* [DATA EXTRACTS]:
(** The middleware chain of a resolved session.  The recorder comes last whatever the profiles
    say; before it the entries are in the order of their priorities, no name twice, none reserved, each
    within the range of the layer that declared it, so that a project file can put nothing in the
    model's slots or the kernel's. *)
Theorem middleware_in_its_slots (inputs : ResolveInputs) (rd : Resolved) :
  resolve inputs = Ok (Ok rd) ->
  exists mw recorder, ki_middleware (rd_kernel_inputs rd) = mw ++ [recorder] /\
    rmw_name recorder = RECORDER_NAME /\ rmw_priority recorder = RECORDER_PRIORITY /\ rmw_source recorder = MsKernel /\
    StronglySorted (fun a b => (rmw_priority a <= rmw_priority b)%Z) mw /\ NoDup (rmw_name <$> mw) /\
    Forall (fun m => rmw_name m ∉ RESERVED_MIDDLEWARE_NAMES /\
      match rmw_source m with
      | MsModel => (100 <= rmw_priority m <= 199)%Z
      | MsAgent | MsProject => (200 <= rmw_priority m <= 899)%Z
      | MsKernel => False
      end) mw.
Proof.
  intros (ctx & entry & st & _ & Hp)%resolve_inv. destruct (pd_inputs _ _ _ _ Hp) as (prompt & envelope & hash & _ & ->).
  destruct (resolve_stage_chain _ _ _ _ (pd_stage _ _ _ _ Hp)) as (mw & Hc & [Hok Hn] & Hs).
  exists (resolved_middleware <$> mw), (resolved_middleware recorder_slot). cbn [ki_middleware kernel_inputs].
  rewrite Hc, fmap_app. split_and!; [done..| | |].
  - clear Hn Hc. induction Hs as [|m mw Hs IH Hm]; [constructor|]. apply Forall_cons in Hok as [[Hsl _] Hok].
    rewrite fmap_cons. constructor; [by apply IH|]. apply Forall_fmap.
    eapply Forall_impl; [apply Forall_and; split; [exact Hm|exact Hok]|].
    intros x [Hle [Hx _]]. cbn [compose resolved_middleware rmw_priority]. rewrite !slot_i32 by done. exact Hle.
  - rewrite <- list_fmap_compose. exact Hn.
  - apply Forall_fmap. eapply Forall_impl; [exact Hok|]. intros m [Hsl Hr]. cbn [compose].
    split; [exact Hr|]. cbn [resolved_middleware rmw_source rmw_priority]. rewrite slot_i32 by done. exact Hsl.
Qed.

(** Every capability that reaches the kernel from a profile, as a grant, for an MCP server or as a
    ceiling, is in the kernel's normal form (absolute paths without dots, hosts lower-case and without
    shadowed entries, no empty name), so the text the log records it as reads back as the same
    capability. *)
Theorem resolved_atoms_normal (inputs : ResolveInputs) (rd : Resolved) (c : Capability) :
  resolve inputs = Ok (Ok rd) ->
  let ki := rd_kernel_inputs rd in
  (c ∈ ki_grants ki \/ (exists server, server ∈ ki_mcp_servers ki /\ c ∈ rmcp_capabilities server) \/
   (exists sub, sub ∈ ki_subagents ki /\ c ∈ rsub_ceiling sub)) ->
  normal_cap c /\ from_str (display c) = Ok c.
Proof.
  intros (ctx & entry & st & _ & Hp)%resolve_inv. destruct (pd_inputs _ _ _ _ Hp) as (prompt & envelope & hash & _ & ->).
  cbn -[normal_cap from_str display]. pose proof (resolve_stage_staged _ _ _ _ (pd_stage _ _ _ _ Hp)) as Hs. intros Hc.
  assert (exists s, expand_atom (expander ctx) s = Ok c) as [s He].
  { destruct Hc as [Hc|[(sv & (i & Hi)%list_elem_of_lookup & Hc)|(sub & (i & Hi)%list_elem_of_lookup & Hc)]].
    - apply (staged_grants _ _ Hs) in Hc as (g & Hg & Hcap). pose proof (staged_normal _ _ Hs) as Hn.
      rewrite Forall_forall in Hn. exists (gr_sym g). by apply Hn.
    - destruct (staged_mcp _ _ Hs i sv Hi) as (caps & -> & Heq). rewrite Heq in Hc.
      apply expand_atoms_of in Hc as (? & ? & s & _ & _ & He). by exists s.
    - destruct (staged_subs _ _ Hs i sub Hi) as (caps & -> & Heq). rewrite Heq in Hc.
      apply expand_atoms_of in Hc as (? & ? & s & _ & _ & He). by exists s. }
  apply expand_atom_normal in He. split; [done|]. by apply from_str_display.
Qed.
End chain.

(** * Failures *)

Section failed.
Context {HP : Platform} {HF : FileSystem}.

Lemma load_ctx_failing inputs : failing (load_ctx inputs).
Proof.
  unfold load_ctx. apply failing_bind; [apply load_catalog_failing|]. intros c.
  apply failing_bind; [apply load_bundles_failing|]. intros b. failing_tac.
Qed.
Lemma finish_failing ctx entry st : failing (finish ctx entry st).
Proof. unfold finish, derive_envelope, assemble_prompt. failing_tac. Qed.
Lemma failing_fmap {A B} (f : A -> B) (r : result diags A) : failing r -> failing (f <$> r).
Proof. intros Hr ds. destruct r; [done|]. intros [= <-]. by apply Hr. Qed.
Lemma resolve_entry_failing child ctx entry layers s s' r :
  resolve_entry child ctx entry layers s = (s', Ok r) -> failing r.
Proof.
  intros [(ds & Hst & _ & ->)|(st & subs & _ & _ & ->)]%resolve_entry_inv; [|apply failing_Ok].
  intros ds' [= <-]. by apply (resolve_stage_failing _ _ _ _ Hst).
Qed.

(** A resolution that fails says why: among what it reports there is always an error, and not
    warnings alone. *)
Theorem failed_resolution_names_error (inputs : ResolveInputs) (ds : diags) :
  resolve inputs = Ok (Err ds) -> exists d, d ∈ ds /\ is_error d = true.
Proof.
  intros H. assert (existsb is_error ds = true) as (d & Hd%list_elem_of_In & He)%existsb_exists; [|by exists d].
  unfold resolve in H. destruct (load_ctx inputs) as [[ctx entry]|ds'] eqn:Hl; cycle 1.
  { injection H as <-. by apply (load_ctx_failing _ _ Hl). }
  destruct (resolve_in _ _ _ _) as [s r] eqn:Hr. cbn [snd] in H. subst r.
  unfold resolve_in in Hr. apply bind_ok in Hr as (r & s1 & Hf & H).
  apply resolve_entry_failing in Hf as Hfail. destruct r as [full|ds']; cycle 1.
  { injection H as _ <-. by apply Hfail. }
  apply bind_ok in H as (project & s2 & Hp & H). injection H as _ H. revert H.
  apply failing_bind; [|intros ds2; apply failing_bind; [apply failing_errs_of|intros u; apply finish_failing]].
  unfold project_errors in Hp. destruct (sg_project_file full); [|injection Hp as _ <-; apply failing_Ok].
  apply bind_ok in Hp as (base & s3 & Hb & Hp). injection Hp as _ <-.
  by apply failing_fmap, (resolve_entry_failing _ _ _ _ _ _ _ Hb).
Qed.
End failed.

(** * A small tree of profiles *)

#[local] Instance wit_platform : Platform := toy_platform.
Definition wit_file (p : string) : option string :=
  if decide (p = "/p/catalog.toml") then Some "catalog"
  else if decide (p = "/p/bundles.toml") then Some "bundles"
  else if decide (p = "/p/model.toml") then Some "model"
  else if decide (p = "/p/agent.toml") then Some "agent"
  else if decide (p = "/p/child.toml") then Some "child"
  else if decide (p = "/w/.grist/agent.toml") then Some "project"
  else None.
Definition wit_entry (name file : string) : toml :=
  table_of [("name", TString name); ("model_profile", TString "model.toml"); ("agent_profile", TString file)].
Definition wit_sub (name : string) (caps : list string) : toml :=
  TArray [table_of [("name", TString "helper"); ("catalog", TString name); ("capabilities", tstrings caps)]].
Definition wit_agent (name child : string) (grants ceiling : list string) : Table := omap_of_list
  [("schema_version", TInteger 1); ("agent", table_of [("name", TString name)]);
   ("capabilities", table_of [("grants", tstrings grants)]); ("tools", table_of [("allow", tstrings ["read"])]);
   ("subagents", wit_sub child ceiling)].
Definition wit_ceiling : list string := ["work"; "fs.rw:${workdir}/.grist"; "tool:read"; "spawn:child"].
Definition wit_tables (text : string) : Table :=
  if decide (text = "catalog") then omap_of_list
    [("schema_version", TInteger 1); ("agents", TArray [wit_entry "default" "agent.toml"; wit_entry "child" "child.toml"])]
  else if decide (text = "bundles") then omap_of_list
    [("schema_version", TInteger 1); ("bundles", table_of [("work", table_of [("atoms", tstrings ["fs.ro:${workdir}"])])])]
  else if decide (text = "model") then omap_of_list
    [("schema_version", TInteger 1);
     ("model", table_of [("id", TString "m"); ("endpoint", TString "local"); ("context_length", TInteger 8192)])]
  else if decide (text = "agent") then
    wit_agent "default" "child" ["fs.rw:${workdir}"; "net:*"] wit_ceiling
  else if decide (text = "child") then wit_agent "child" "child" ["work"; "fs.rw:${workdir}/.grist"] wit_ceiling
  else omap_of_list
    [("schema_version", TInteger 1); ("sandbox", table_of [("timeout_s", TInteger 60)]);
     ("middleware", TArray [table_of [("name", TString "trim"); ("priority", TInteger 300)]])].
Definition wit_fs : FileSystem := {|
  fs_read p := ok_or "No such file or directory (os error 2)" (wit_file p);
  fs_is_file p := bool_decide (is_Some (wit_file p));
  fs_is_dir _ := true;
  parse_table text := Ok (wit_tables text);
  show_f64 _ := "0.5" |}.
Definition wit_inputs_with (read_needs : list Capability) : ResolveInputs :=
  {| in_profiles_dir := "/p"; in_workdir := "/w"; in_home := "/home/u"; in_agent := "default"; in_runtime_overrides := [];
     in_registry := {| br_tools := [("read", {| decl_kind := Data.Stateless; decl_capabilities := read_needs |})];
                       br_middleware := ["trim"]; br_parsers := []; br_memory_modules := ["none"];
                       br_sandbox_backends := ["bwrap"]; br_dev_build := false |};
     in_resume := false |}.
Definition wit_inputs : ResolveInputs := wit_inputs_with [Fs "/w" Ro].
Lemma wit_run_ok : exists rd sub, resolve (HF := wit_fs) wit_inputs = Ok (Ok rd) /\ sub ∈ ki_subagents (rd_kernel_inputs rd).
Proof.
  assert (H : match resolve (HF := wit_fs) wit_inputs with
              | Ok (Ok rd) => match ki_subagents (rd_kernel_inputs rd) with _ :: _ => true | [] => false end
              | _ => false
              end = true) by (lazy; reflexivity).
  destruct (resolve _) as [[rd|]|]; [|discriminate H..]. destruct (ki_subagents _) as [|sub l] eqn:E; [discriminate H|].
  exists rd, sub. split; [reflexivity|]. rewrite E. left.
Qed.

* [WORK TO COMPLETE]:
Search the listing above for the string "constructor". Copy every line that contains it.

* [YOUR RESPONSE]:
  - clear Hn Hc. induction Hs as [|m mw Hs IH Hm]; [constructor|]. apply Forall_cons in Hok as [[Hsl _] Hok].
    rewrite fmap_cons. constructor; [by apply IH|]. apply Forall_fmap.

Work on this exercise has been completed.